En la entrevista de Jaime Cantizano a Gabi Heras en Onda Cero, escuché a Gabi describir el 2020 como “el año que nos robó los sentidos”, se refería con ello no solo a la pérdida de olfato como uno de los síntomas característicos del COVID-19, sino sobre todo a la pérdida en el tacto, a los abrazos no dados y a la impuesta “ausencia de piel” por las medidas de protección ante el virus.

Me ha invitado a pensar que también nos ha robado la visión de seres queridos, especialmente de aquellos que han quedado aislados en residencias o en habitaciones de hospital, nos ha borrado de la retina paisajes queridos a los que no podemos llegar, casas de abuelos añoradas que permanecen con puertas cerradas y sonrisas que tapan las mascarillas.

Nos ha robado el olor del mar, del campo, de la montaña, de las ciudades y pueblos distintos a los propios. Nos ha robado el olor de la piel del ser querido cuando no hay centímetros que las separen.

Nos ha robado sabores de comidas familiares, reuniones de domingo, cervezas con amigos, cumpleaños infantiles y celebraciones en los lugares de trabajo.

Y nos ha dado el sonido del silencio, ausencias de voces deseadas en momentos de soledad.
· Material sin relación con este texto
(** C3: if every attempt before attempt [j] gets a 429 and attempt [j],
    within the budget, gets a 2xx response with a JSON body, the wrapper
    resolves with that body. *)
Theorem backoff_429_then_ok_resolves env maxRetries j v :
  j < maxRetries ->
  (forall k, k < j -> is_429 (env k)) ->
  (exists r, env j = Resp r /\ ok r = true /\ rbody r = BodyJson v) ->
  snd (fetchWithBackoff env maxRetries) = Resolved v.
Proof.
  intros Hj H429 Hok. unfold fetchWithBackoff.
  apply (go_429_then_ok env maxRetries 0 1000 j v); [lia|lia| |exact Hok].
  intros k Hk. apply H429. lia.
Qed.

Lemma backoff_429_then_ok_resolves_witness :
  snd (fetchWithBackoff env_429_429_200 5) = Resolved (JObj [("ok", JBool true)]).
Proof.
  apply (backoff_429_then_ok_resolves env_429_429_200 5 2); [lia| |].
  - intros k Hk. destruct k as [|[|k]]; simpl; [reflexivity|reflexivity|lia].
  - eexists. split; [reflexivity|split; reflexivity].
Defined.

(** C4: every run performs a prefix of [Fetch 0; Sleep 1000; Fetch 1;
    Sleep 2000; Fetch 2; Sleep 4000; ...]: the sleep right before retry
    attempt [k >= 1] is [1000 * 2^(k-1)] ms, whatever happened in
    earlier invocations. *)
Theorem backoff_delay_schedule env maxRetries :
  (exists len, fst (fetchWithBackoff env maxRetries) = map pattern_ev (seq 0 len))
  /\ (forall k, 1 <= k ->
        pattern_ev (2 * k) = EvFetch k
        /\ pattern_ev (2 * k - 1) = EvSleep (1000 * 2 ^ (Z.of_nat k - 1))%Z).
Proof.
  split.
  - apply (go_schedule env maxRetries 0 1000). reflexivity.
  - intros k Hk. split; [apply pattern_fetch|].
    destruct k as [|k]; [lia|].
    replace (2 * S k - 1) with (S (2 * k)) by lia.
    rewrite pattern_sleep.
    replace (Z.of_nat (S k) - 1)%Z with (Z.of_nat k) by lia. reflexivity.
Qed.

(** C5 (code bug): five 500 responses whose error body is
    [{"error":{"message":[]}}]. The fallback [|| `HTTP error! ...`]
    tests the raw value, and [[]] is truthy, so it is passed to
    [new Error], whose message [String([])] is empty: the call fails
    with an empty message. *)
Lemma all_fail_empty_message :
  snd (fetchWithBackoff env_500_empty_message 5) = Rejected "".
Proof. vm_compute. reflexivity. Qed.

(** If no attempt gets an OK response, the call fails with the error
    thrown by the last attempt, or with the generic error when the last
    attempt got a 429 (or there was none); that message is empty only
    when the last attempt itself produced an empty message. *)
Theorem backoff_all_fail_rejects env maxRetries :
  (forall k, k < maxRetries -> not_ok (env k)) ->
  snd (fetchWithBackoff env maxRetries) = Rejected (last_failure env maxRetries)
  /\ (last_failure env maxRetries = "" ->
      exists k, maxRetries = S k /\ empty_message_source (env k)).
Proof.
  intros Hf. split.
  - unfold fetchWithBackoff. rewrite (go_all_fail env maxRetries 0 1000).
    + reflexivity.
    + intros k Hk. apply Hf. lia.
  - destruct maxRetries as [|k]; [discriminate|].
    unfold last_failure, attempt_error. intros He. exists k. split; [reflexivity|].
    destruct (env k) as [r|e].
    + destruct (Z.eqb (status r) 429) eqn:E429; [discriminate|].
      right. exists r. split; [reflexivity|]. split; [apply Z.eqb_neq; exact E429|].
      apply error_message_empty. exact He.
    + left. subst e. reflexivity.
Qed.

Lemma backoff_all_fail_rejects_witness :
  snd (fetchWithBackoff env_429_429_200 2) = Rejected generic_error.
Proof.
  destruct (backoff_all_fail_rejects env_429_429_200 2) as [H _].
  - intros k Hk. destruct k as [|[|k]]; simpl; [reflexivity|reflexivity|lia].
  - exact H.
Defined.

End BackoffFacts.

(** ** The concept-list parser *)

Module ParserFacts.

Local Open Scope list_scope.

Lemma count_while_le p l : count_while p l <= List.length l.
Proof. induction l as [|c l IH]; simpl; [lia|]. destruct (p c); simpl; lia. Qed.

Lemma count_while_app_lt p l r :
  count_while p l < List.length l -> count_while p (l ++ r) = count_while p l.
Proof.
  induction l as [|c l IH]; simpl; [lia|].
  destruct (p c); [|reflexivity]. intros H. rewrite IH by lia. reflexivity.
Qed.

Lemma count_while_app_le p l r : count_while p l <= count_while p (l ++ r).
Proof.
  induction l as [|c l IH]; simpl; [lia|]. destruct (p c); lia.
Qed.

Lemma count_while_firstn p m l :
  count_while p (firstn m l) = Nat.min (count_while p l) m.
Proof.
  revert l. induction m as [|m IH]; intros [|c l]; simpl; try lia.
  destruct (p c); simpl; [rewrite IH; lia|lia].
Qed.

Lemma skipn_cons_lt {A} d (l rest : list A) c :
  skipn d l = c :: rest -> d < List.length l.
Proof.
  intros H. apply (f_equal (@List.length A)) in H.
  rewrite length_skipn in H. simpl in H. lia.
Qed.

(** A match that starts in a prefix still starts there in the whole. *)
Lemma match_at_app l r : match_at (l ++ r) = None -> match_at l = None.
Proof.
  unfold match_at. intros H.
  destruct (Nat.eqb (count_while is_digit l) 0) eqn:Hd; [reflexivity|].
  destruct (skipn (count_while is_digit l) l) as [|c rest] eqn:Hs; [reflexivity|].
  pose proof (skipn_cons_lt _ _ _ _ Hs) as Hlt.
  rewrite (count_while_app_lt _ _ _ Hlt), Hd, skipn_app in H.
  replace (count_while is_digit l - List.length l) with 0 in H by lia.
  rewrite Hs in H. simpl in H.
  destruct (Ascii.eqb c "."%char); [|reflexivity].
  destruct (Nat.eqb (count_while is_ws rest) 0) eqn:Hw; [reflexivity|].
  pose proof (count_while_app_le is_ws rest r).
  destruct (Nat.eqb (count_while is_ws (rest ++ r)) 0) eqn:Hw'; [|discriminate].
  apply Nat.eqb_eq in Hw'. apply Nat.eqb_neq in Hw. lia.
Qed.

(** The greedy [\s+] ends the match exactly: cutting the text after the
    match leaves a whole match. *)
Lemma match_at_firstn l n :
  match_at l = Some n ->
  match_at (firstn n l) = Some n /\ 1 <= n /\ n <= List.length l.
Proof.
  unfold match_at.
  destruct (Nat.eqb (count_while is_digit l) 0) eqn:Hd; [discriminate|].
  destruct (skipn (count_while is_digit l) l) as [|c rest] eqn:Hs; [discriminate|].
  destruct (Ascii.eqb c "."%char) eqn:Hc; [|discriminate].
  destruct (Nat.eqb (count_while is_ws rest) 0) eqn:Hw; [discriminate|].
  intros H. injection H as <-.
  set (d := count_while is_digit l) in *. set (w := count_while is_ws rest) in *.
  pose proof (count_while_le is_ws rest) as Hwl.
  assert (Hlen : List.length l = d + S (List.length rest)).
  { pose proof (skipn_cons_lt _ _ _ _ Hs) as Hlt.
    apply (f_equal (@List.length ascii)) in Hs. rewrite length_skipn in Hs.
    simpl in Hs. lia. }
  pose proof Hd as Hd0. pose proof Hw as Hw1.
  apply Nat.eqb_neq in Hd. apply Nat.eqb_neq in Hw.
  split; [|lia].
  rewrite count_while_firstn. fold d.
  replace (Nat.min d (d + 1 + w)) with d by lia.
  rewrite Hd0.
  rewrite skipn_firstn_comm, Hs.
  replace (d + 1 + w - d) with (S w) by lia. simpl firstn.
  cbv beta iota. rewrite Hc, count_while_firstn. fold w.
  replace (Nat.min w w) with w by lia.
  destruct (Nat.eqb w 0) eqn:Hw0; [apply Nat.eqb_eq in Hw0; lia|]. reflexivity.
Qed.

Definition rebuild (f0 : list ascii) (pairs : list (list ascii * list ascii)) : list ascii :=
  f0 ++ List.concat (map (fun p => fst p ++ snd p) pairs).

Lemma skipn_app_one {A} j (cur : list A) c :
  j <= List.length cur -> skipn j (cur ++ [c]) = skipn j cur ++ [c].
Proof.
  intros Hj. rewrite skipn_app.
  replace (j - List.length cur) with 0 by lia. reflexivity.
Qed.

Lemma split_go_spec fuel s cur :
  List.length s < fuel ->
  (forall j, j < List.length cur -> match_at (skipn j cur ++ s) = None) ->
  exists f0 pairs,
    split_go fuel s cur = f0 :: map snd pairs
    /\ cur ++ s = rebuild f0 pairs
    /\ Forall (fun p => is_sep (fst p)) pairs
    /\ no_sep f0 /\ Forall (fun p => no_sep (snd p)) pairs.
Proof.
  revert s cur. induction fuel as [|f IH]; intros s cur Hf Hcur; [lia|].
  destruct s as [|c s'].
  - exists cur, []. unfold rebuild. simpl. rewrite !app_nil_r.
    repeat split; try constructor.
    intros j Hj. specialize (Hcur j Hj). rewrite app_nil_r in Hcur. exact Hcur.
  - cbn [split_go]. destruct (match_at (c :: s')) as [n|] eqn:Hm.
    + destruct (match_at_firstn _ _ Hm) as (Hsep & Hn1 & Hnl).
      destruct (IH (skipn n (c :: s')) []) as (f0 & pairs & Es & Er & Hs & Hn0 & Hns).
      { rewrite length_skipn. simpl List.length in *. lia. }
      { simpl. lia. }
      exists cur, ((firstn n (c :: s'), f0) :: pairs).
      split; [rewrite Es; reflexivity|].
      split; [|split; [|split]].
      * unfold rebuild in *. simpl in Er. simpl.
        rewrite <- app_assoc, <- Er, firstn_skipn. reflexivity.
      * constructor; [|exact Hs]. unfold is_sep. simpl fst.
        rewrite length_firstn. replace (Nat.min n (List.length (c :: s'))) with n by lia.
        exact Hsep.
      * intros j Hj. apply (match_at_app _ (c :: s')). apply Hcur. exact Hj.
      * constructor; [exact Hn0|exact Hns].
    + destruct (IH s' (cur ++ [c])) as (f0 & pairs & Es & Er & Hs & Hn0 & Hns).
      { simpl in Hf. lia. }
      { intros j Hj. rewrite length_app in Hj. simpl in Hj.
        rewrite skipn_app_one by lia. rewrite <- app_assoc. simpl.
        destruct (Nat.eq_dec j (List.length cur)) as [->|Hne].
        - rewrite skipn_all. exact Hm.
        - apply Hcur. lia. }
      exists f0, pairs. split; [exact Es|]. split; [|auto].
      rewrite <- Er, <- app_assoc. reflexivity.
Qed.

(** [js_split] cuts the text at the matches of the pattern, leftmost
    first: the text is the first fragment followed by (separator,
    fragment) pairs, every separator is a whole match, and no fragment
    contains a match. *)
Lemma js_split_spec s :
  exists f0 pairs,
    js_split s = f0 :: map snd pairs
    /\ s = rebuild f0 pairs
    /\ Forall (fun p => is_sep (fst p)) pairs
    /\ Forall no_sep (js_split s).
Proof.
  destruct (split_go_spec (S (List.length s)) s []) as (f0 & pairs & Es & Er & Hs & Hn0 & Hns).
  - lia.
  - simpl. lia.
  - exists f0, pairs. unfold js_split. rewrite Es. repeat split; [exact Er|exact Hs|].
    constructor; [exact Hn0|]. apply Forall_map. exact Hns.
Qed.

Section Ids.

Variable now : nat -> Z.
Hypothesis now_mono : forall a b, a <= b -> (now a <= now b)%Z.

Lemma ids_above k l x :
  In x (map id (map_index (to_concept now) k l)) -> (now k + Z.of_nat k <= x)%Z.
Proof.
  revert k. induction l as [|c l IH]; intros k H; [contradiction|].
  destruct H as [<-|H]; [simpl; lia|].
  specialize (IH (S k) H). pose proof (now_mono k (S k) ltac:(lia)). lia.
Qed.

Lemma ids_nodup k l : NoDup (map id (map_index (to_concept now) k l)).
Proof.
  revert k. induction l as [|c l IH]; intros k; simpl; constructor; [|apply IH].
  intros Hin. apply ids_above in Hin. pose proof (now_mono k (S k) ltac:(lia)). lia.
Qed.

End Ids.

Lemma texts_of_concepts now k l :
  map text (map_index (to_concept now) k l) = map (fun c => string_of_list_ascii (trim c)) l.
Proof. revert k. induction l; intros k; simpl; f_equal; auto. Qed.

Lemma concepts_fields now k l :
  Forall (fun c => nonblank c = true) l ->
  Forall (fun c => text c <> "" /\ imageUrl c = None) (map_index (to_concept now) k l).
Proof.
  revert k. induction l as [|c l IH]; intros k Hl; simpl; constructor.
  - inversion Hl as [|? ? Hc _]; subst. unfold nonblank in Hc. apply Nat.ltb_lt in Hc.
    split; [|reflexivity]. simpl.
    destruct (trim c); simpl in *; [lia|discriminate].
  - apply IH. inversion Hl; assumption.
Qed.

Definition nl : string := String (ascii_of_nat 10) EmptyString.

(** The sample of the spec: ["1. Alpha\n2. Beta\n3. "]. *)
Definition sample : string := "1. Alpha" ++ nl ++ "2. Beta" ++ nl ++ "3. ".

(** C2: the parser cuts the text at the matches of [/\d+\.\s+/] (the
    text is the fragments and the separators in order, every separator a
    whole match, no fragment containing one), keeps the fragments that
    are not blank, in order, as their trimmed texts, with no image; the
    ids [Date.now() + index] are pairwise distinct as long as the clock
    does not go back. On ["1. Alpha\n2. Beta\n3. "] it gives exactly
    ["Alpha"] and ["Beta"], in that order, with distinct ids. *)
Theorem parse_concepts_spec (now : nat -> Z) (t : string) :
  (forall a b, a <= b -> (now a <= now b)%Z) ->
  (exists f0 pairs,
      js_split (list_ascii_of_string t) = f0 :: map snd pairs
      /\ list_ascii_of_string t = rebuild f0 pairs
      /\ Forall (fun p => is_sep (fst p)) pairs
      /\ Forall no_sep (js_split (list_ascii_of_string t)))
  /\ map text (parse_concepts now t)
     = map (fun c => string_of_list_ascii (trim c))
           (filter nonblank (js_split (list_ascii_of_string t)))
  /\ Forall (fun c => text c <> "" /\ imageUrl c = None) (parse_concepts now t)
  /\ NoDup (map id (parse_concepts now t))
  /\ parse_concepts now sample
     = [mkConcept (now 0%nat + 0)%Z "Alpha" None; mkConcept (now 1%nat + 1)%Z "Beta" None]
  /\ (now 0%nat + 0 <> now 1%nat + 1)%Z.
Proof.
  intros Hmono. split; [apply js_split_spec|].
  split; [apply texts_of_concepts|].
  split; [apply concepts_fields, Forall_forall; intros c Hc; apply filter_In in Hc; apply Hc|].
  split; [apply ids_nodup; exact Hmono|].
  split; [reflexivity|].
  pose proof (Hmono 0 1 ltac:(lia)). lia.
Qed.

Lemma parse_concepts_spec_witness :
  parse_concepts (fun _ => 1760000000000%Z) sample
  = [mkConcept 1760000000000 "Alpha" None; mkConcept 1760000000001 "Beta" None].
Proof.
  destruct (parse_concepts_spec (fun _ => 1760000000000%Z) sample) as (_ & _ & _ & _ & E & _).
  - intros a b _. lia.
  - rewrite E. reflexivity.
Defined.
Nos han faltado demasiados “te quiero” y nos han sobrado ausencias y relaciones virtuales que dejan con hambre de cercanía.

Los sentidos, además de ser esenciales para nuestra supervivencia, nos permiten percibir y construir una imagen de nuestro mundo, nos dan la información del contexto y nos permiten moldear esa realidad para convertirla en comunicación, en creatividad, en expresión de afectos. Sin ellos nos sentimos perdidos, nos convertimos en un único espectador de un teatro vacío que no levanta el telón.

Cuando el ser humano pierde fisiológicamente alguno de sus sentidos, la plasticidad de nuestro cerebro intenta siempre una adaptación y compensación dentro de sus posibilidades. Quiero pensar que, de la misma manera, el 2020 nos ha puesto un reto por delante: entrenar nuestra capacidad de escuchar el silencio propio, de mirar para uno mismo, de darnos permiso para conectar con nuestra vulnerabilidad y a partir de ahí descubrir nuestra fortaleza. Nos ha mostrado las cosas que son verdaderamente prioritarias y las que no para que no lo olvidemos. Nos ha enseñado que nadie debe morir solo, que algunos mayores viven en residencias, pero no son internos ingresados en ellas sin libertades ni derechos; que una vez más, los niños nos han dado lecciones de adaptación y afrontamiento; que justo al lado tenemos a esas personas que pueden ser apoyo en las dificultades… Como sociedad, ha dejado al desnudo nuestros puntos de ruptura y que aquí no sirve el “nosotros” frente al “ellos”, porque de esto solo se sale con Ciencia y esfuerzos compartidos; que nuestro personal sanitario y de servicios han sido la muleta de una sociedad amputada, y que paliar y curar el sufrimiento que ha quedado como herida emocional en esos sectores se ha convertido en una obligación ética más allá de un derecho laboral.

El final del 2020 nos deja en un mirador hacia el 2021, en la mano de cada uno estará hacia donde orientemos nuestros personales telescopios tras el camino recorrido. Esos objetivos vitales pueden ser solo “propuestas de año nuevo” o convertirse en una manera de ser y estar en nuestra vida y profesión. Desde esa perspectiva, la humanización de los contextos asistenciales ha quedado claramente subrayada en sus necesidades de cambio, desde Proyecto HU-CI seguiremos enfocando hacia allí nuestra mirada y acción.